[What you need to do]
Locate the line that contains "by eapply bound_move; [exact" in the entries below, then repeat it and every following line through the line that contains "assert (filter (fun", exactly, and no others.

[Exercise data]
(* ===== verification/UdpTasksLive.v ===== *)
(** The tasks of [UdpTasks] make progress, and the table of waiting entries
    stays bounded while they run. *)

From S2P Require Import Prelude Bytes Sniff Quic Config TcpSniff Udp Pending Sessions UdpTasks UdpTasksSafe UdpTasksFlow.
#[local] Open Scope nat_scope.

Section Live.
Context {S : Type} {session : UdpSnifferSession S} {laws : UdpSnifferLaws S}.
Context (direct : session_spec -> bool).
Context (map_iter : gmap session_key (pending_sniff S) -> list (session_key * pending_sniff S)).
Context (mode : QuicSniffMode.QuicSniffMode) (timeout : Z) (sniffers : list UdpSnifferEngine).
Abbreviation section := (section direct map_iter mode timeout sniffers).
Abbreviation task_step := (task_step direct map_iter mode timeout sniffers).
Abbreviation reachable := (tasks_reachable direct map_iter mode timeout sniffers).
Abbreviation acts := (acts map_iter).
Abbreviation moves := (moves map_iter).
Abbreviation key := UdpSessionSpec.key.
Implicit Types (w : Tasks S) (t : Thread S) (p : pending_sniff S).

(** * Progress *)

(** A task can take a step of its own. *)
Definition advances w (id : nat) : Prop := exists w', task_step w w' /\ threads w' !! id <> threads w !! id.

Lemma advances_section now w id t c w' :
  threads w !! id = Some t -> section now id (role t) (pc t) w = Some (c, w') -> c <> pc t -> advances w id.
Proof.
  intros Ht Hs Hc. exists (set_pc id t c w'). split; [by eapply step_section|]. cbn. rewrite lookup_insert_eq, Ht. intros [= E]. apply Hc. by rewrite <- E.
Qed.

(** A section that cannot run waits for a session that another task creates. *)
Definition waits w (id : nat) (c : Pc S) : Prop :=
  exists spec d l rest creator, c = Sending ((spec, d) :: l) rest /\ is_closed (table w) = false /\
    entries (table w) !! key spec = Some (Sessions.Creating creator).

Lemma decides_section k ds r w : decides k ds r ->
  exists c w', match r with Ok (inl l) => Some (Sending l [], w) | Ok (inr p) => Some (Inserting p, w) | _ => None end = Some (c, w') /\ c <> (Unknown : Pc S).
Proof. intros H%decides_decided. destruct H as (c & Hc & E). exists c, w. split; [apply E|by intros ->]. Qed.

Lemma sending_runs now w id r l rest :
  (exists c w', section now id r (Sending l rest) w = Some (c, w') /\ c <> Sending l rest) \/ waits w id (Sending l rest).
Proof.
  destruct l as [|[spec d] l]; cbn.
  { left. eexists _, w. split; [done|]. by destruct r. }
  unfold lookup_or_claim. destruct (is_closed (table w)) eqn:Ec.
  { left. eexists _, _. split; [done|]. intros [= H]. by apply (f_equal length) in H; cbn in H; lia. }
  destruct (entries (table w) !! key spec) as [[cr|s]|] eqn:E.
  - right. by exists spec, d, l, rest, cr.
  - left. eexists _, _. split; [done|]. intros [= H]. by apply (f_equal length) in H; cbn in H; lia.
  - left. eexists _, _. by split.
Qed.

Lemma section_runs now w id t :
  shape_inv w -> threads w !! id = Some t ->
  (exists c w', section now id (role t) (pc t) w = Some (c, w') /\ c <> pc t) \/
  match pc t with Queued | Leaving | Retaining | Creating _ _ => True | _ => False end \/ waits w id (pc t).
Proof.
  intros Hsh Ht. pose proof (si_threads w Hsh id t Ht) as Hst. destruct t as [r c]. cbn [role pc].
  assert ((exists l rest, c = Sending l rest) \/ match c with Sending _ _ => False | _ => True end) as [(l & rest & ->)|Hns] by (destruct c; eauto).
  { destruct (sending_runs now w id r l rest) as [?|?]; [by left|by right; right]. }
  destruct c as [| | |s|s| |p|[|k rest]|l rest|l rest| |k| |]; try done; try (right; left; done); left; destruct r as [spec d l'|]; try done; cbn.
  - by destruct (is_closed _); eexists _, _.
  - eexists _, _. split; [done|]. by case_match.
  - by eexists _, _.
  - by eexists _, _.
  - destruct (pending w !! key spec) as [p|] eqn:E.
    + eapply decides_section, decide_pending_ok; [by eapply Hsh|done].
    + eapply decides_section, decide_new_ok.
  - by eexists _, _.
  - by eexists _, _.
  - destruct (pending w !! k) as [p|]; [by eexists _, _|]. eexists _, _. split; [done|]. intros [= H]. by apply (f_equal length) in H; cbn in H; lia.
  - destruct (_ <=? _)%Z; [by eexists _, _|]. by destruct (oldest _) as [[k p]|]; eexists _, _.
  - destruct (_ <=? _)%Z; [by eexists _, _|]. by destruct (oldest _) as [[k p]|]; eexists _, _.
  - by eexists _, _.
  - by eexists _, _.
Qed.

Lemma creating_advances w id t l rest :
  reachable w -> threads w !! id = Some t -> pc t = UdpTasks.Creating l rest -> advances w id.
Proof.
  intros Hr Ht Hc. pose proof (reachable_shape _ _ _ _ _ w Hr) as Hsh. pose proof (reachable_table _ _ _ _ _ w Hr) as Hi.
  assert (exists spec d l', l = (spec, d) :: l') as (spec & d & l' & ->).
  { pose proof (si_threads w Hsh id t Ht) as Hst. assert (l <> []) as Hl; [|destruct l as [|[spec d] l']; [done|by eexists _, _, _]].
    destruct t as [[] c0]; cbn in Hc, Hst; rewrite Hc in Hst; apply Hst. }
  assert (exists x, creators (table w) !! id = Some (key spec, x)) as [x Hx].
  { apply (ti_creators w Hi). exists t. split; [done|]. unfold creating. by rewrite Hc. }
  assert (forall c, c = Sending l' rest -> c <> pc t) as Hne by (intros c ->; by rewrite Hc).
  destruct x as [|s].
  - destruct (finish_creation (table w) id (key spec) None) as [res st] eqn:E.
    exists (set_pc id t (Sending l' rest) (with_log (with_table w st) (match res with Some s => Sent spec d s | None => Lost spec d end))).
    split; [|cbn; rewrite lookup_insert_eq, Ht; intros [= E']; by eapply Hne; [done|rewrite <- E']].
    eapply step_create_failed; try done. cbn. by rewrite E.
  - destruct (finish_creation (table w) id (key spec) (Some s)) as [res st] eqn:E.
    eapply (advances_section 0%Z w id t (Sending l' rest)); [done| |by apply Hne]. rewrite Hc. cbn. rewrite Hx. cbn. by rewrite E.
Qed.

Lemma unqueued_advances w id t :
  reachable w -> threads w !! id = Some t -> pc t <> Queued -> exists id', advances w id'.
Proof.
  intros Hr Ht Hq. pose proof (reachable_shape _ _ _ _ _ w Hr) as Hsh. pose proof (reachable_table _ _ _ _ _ w Hr) as Hi.
  destruct (section_runs 0%Z w id t Hsh Ht) as [(c & w' & Hs & Hc)|[Hc|Hw]].
  - exists id. by eapply advances_section.
  - pose proof (si_threads w Hsh id t Ht) as Hst. destruct t as [r c]. exists id.
    destruct c as [| | | | | | | | |l rest| | | |], r as [spec d l'|]; try done; try (by eapply creating_advances);
      (eexists; split; [first [by eapply step_leave|by eapply step_retain]|cbn; by rewrite lookup_delete_eq, Ht]).
  - destruct Hw as (spec & d & l & rest & cr & Hc & Hopen & He). pose proof (Sessions.reachable_inv _ (ti_table w Hi)) as Hinv.
    assert (Sessions.cleared (table w) = false) as Hcl.
    { destruct (Sessions.cleared (table w)) eqn:E; [|done]. destruct (inv_cleared _ Hinv E) as [E' _]. congruence. }
    apply (inv_creating _ Hinv Hcl), (ti_creators w Hi) in He as (t' & Ht' & Hcr). exists cr.
    unfold creating in Hcr. destruct (pc t') as [| | | | | | | | |l' rest'| | | |] eqn:E; try done. by eapply creating_advances.
Qed.

Lemma advances_or_idle w : reachable w -> threads w <> ∅ -> exists id, advances w id.
Proof.
  intros Hr Hne. pose proof (reachable_locks _ _ _ _ _ w Hr) as Hl. pose proof (reachable_shape _ _ _ _ _ w Hr) as Hsh.
  apply map_choose in Hne as (id & t & Ht). pose proof (si_threads w Hsh id t Ht) as Hst. destruct t as [r c].
  destruct (decide (match c with Queued => false | _ => true end = true)) as [Hc|Hc].
  { eapply unqueued_advances; [done|exact Ht|by destruct c]. }
  destruct c; try done. destruct r as [spec d l|]; [|done]. destruct (decide (l ∈ held w)) as [Hh|Hh].
  - apply (li_held w Hl) in Hh as (id' & spec' & t' & d' & Ht' & _ & Hq). by eapply unqueued_advances.
  - exists id. exists (enter id spec d l w). split; [by apply step_enter|]. cbn. by rewrite lookup_insert_eq, Ht.
Qed.

(** * The bound *)

(** A task that is about to bring the table back to its bound. *)
Definition evicts t : bool := match pc t with Evicting | EvictKey _ => true | _ => false end.
Definition pending_limit : nat := 4096.
#[local] Arguments pending_limit : simpl never.
Definition bounded w : Prop := size (pending w) <= pending_limit + count evicts (threads w).

Lemma size_delete (m : gmap session_key (pending_sniff S)) k : size (delete k m) <= size m.
Proof. rewrite map_size_delete. destruct (m !! k); cbn; lia. Qed.
Lemma size_insert (m : gmap session_key (pending_sniff S)) k p : size (<[k := p]> m) <= 1 + size m.
Proof. rewrite map_size_insert. destruct (m !! k); cbn; lia. Qed.

Lemma moves_size id w r c c' w' :
  moves id w r c c' w' -> (oldest (map_iter (pending w)) = None -> pending w = ∅) ->
  size (pending w') + Nat.b2n (evicts {| role := r; pc := c |}) <= size (pending w) + Nat.b2n (evicts {| role := r; pc := c' |}) \/
  size (pending w') <= pending_limit.
Proof.
  intros Hm Hnone. destruct Hm; cbn;
    try match goal with |- context [delete ?k (pending w)] => pose proof (size_delete (pending w) k) end; try (left; lia).
  - left. pose proof (size_insert (pending w) (key spec) p). lia.
  - right. destruct H as [H|H]; [done|]. rewrite (Hnone H), map_size_empty. apply Nat.le_0_l.
Qed.

Lemma bound_move N s s' n n' x y : s' + x <= s + y \/ s' <= N -> s <= N + n -> n' + x = n + y -> s' <= N + n'.
Proof. lia. Qed.
Lemma bounded_acts w w' :
  (oldest (map_iter (pending w)) = None -> pending w = ∅) -> shape_inv w -> bounded w -> acts w w' -> bounded w'.
Proof.
  unfold bounded. intros Hnone Hsh Hb Ha. destruct Ha as [id t c w0 Ht Hm (_ & _ & _ & _ & Et & _) _ _|id spec d l Ht Hl|w' _ Ep _ _ _ Hnew Hold|st]; cbn.
  - rewrite Et. pose proof (count_update evicts (threads w) id t {| role := role t; pc := c |} Ht) as Hc. destruct t as [r c0].
    by eapply bound_move; [exact (moves_size _ _ _ _ _ _ Hm Hnone)|exact Hb|].
  - pose proof (count_update evicts (threads w) id _ {| role := Handler spec d l; pc := Entered |} Ht) as Hc. by eapply bound_move; [left; apply Nat.le_refl|exact Hb|exact Hc].
  - rewrite Ep. enough (count evicts (threads w') = count evicts (threads w)) as -> by done. unfold count.
    assert (filter (fun e : nat * Thread S => evicts e.2 = true) (threads w') = filter (fun e => evicts e.2 = true) (threads w)) as ->; [|done].
    apply map_eq. intros id. apply option_eq. intros t. rewrite !map_lookup_filter_Some. split; intros [Ht He]; (split; [|done]); cbn in He.
    + destruct (Hnew id t Ht) as [|[_ Hc]]; [done|]. unfold evicts in He. destruct (role t); [by rewrite Hc in He|by destruct Hc as [ks Hc]; rewrite Hc in He].
    + destruct (Hold id t Ht) as [|[Hc|Hc]]; [done|..]; unfold evicts in He; by rewrite Hc in He.
  - done.
Qed.

Lemma oldest_nil (l : list (session_key * pending_sniff S)) : oldest l = None -> l = [].
Proof. intros H. destruct l as [|e l]; [done|]. destruct (oldest_spec (e :: l)) as (f & E & _); [done|]. congruence. Qed.
Lemma reachable_bounded w : (forall m : gmap session_key (pending_sniff S), map_iter m ≡ₚ map_to_list m) -> reachable w -> bounded w.
Proof.
  intros Hiter. apply reachable_invariant; [intros now; unfold bounded; cbn; rewrite map_size_empty; apply Nat.le_0_l|].
  intros w0 w' Hr. apply bounded_acts; [|by eapply reachable_shape].
  intros Hn%oldest_nil. pose proof (Hiter (pending w0)) as Hp. rewrite Hn in Hp. by apply Permutation_nil, map_to_list_empty_iff in Hp.
Qed.
(** At most every handler and the loop evict at once. *)
Lemma few_evict w : locks_inv w -> count evicts (threads w) <= count is_handler (threads w) + 1.
Proof.
  intros Hl. transitivity (count is_handler (threads w) + count (fun t => negb (is_handler t)) (threads w)).
  - apply count_or. intros t _. destruct (is_handler t); [by left|by right].
  - apply Nat.add_le_mono_l, count_one. intros i j t u Ht Hu Ht' Hu'. apply (li_reaper w Hl i j t u Ht Hu).
    + unfold is_handler in Ht'. by destruct (role t).
    + unfold is_handler in Hu'. by destruct (role u).
Qed.
(** All that waits. *)
Definition all_waiting w : list bytes := concat (map (fun e => cached e.2) (map_to_list (pending w))).
Lemma all_waiting_length w n : (forall k p, pending w !! k = Some p -> length (cached p) <= n) -> length (all_waiting w) <= n * size (pending w).
Proof.
  intros H. unfold all_waiting. rewrite <- length_map_to_list.
  assert (Forall (fun e => length (cached e.2) <= n) (map_to_list (pending w))) as Hall.
  { apply Forall_forall. intros [k p] Hin%elem_of_map_to_list. by apply (H k). }
  induction Hall as [|e l He _ IH]; cbn; [lia|]. rewrite length_app. lia.
Qed.
End Live.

[Solution to this task]
    by eapply bound_move; [exact (moves_size _ _ _ _ _ _ Hm Hnone)|exact Hb|].
  - pose proof (count_update evicts (threads w) id _ {| role := Handler spec d l; pc := Entered |} Ht) as Hc. by eapply bound_move; [left; apply Nat.le_refl|exact Hb|exact Hc].
  - rewrite Ep. enough (count evicts (threads w') = count evicts (threads w)) as -> by done. unfold count.
    assert (filter (fun e : nat * Thread S => evicts e.2 = true) (threads w') = filter (fun e => evicts e.2 = true) (threads w)) as ->; [|done].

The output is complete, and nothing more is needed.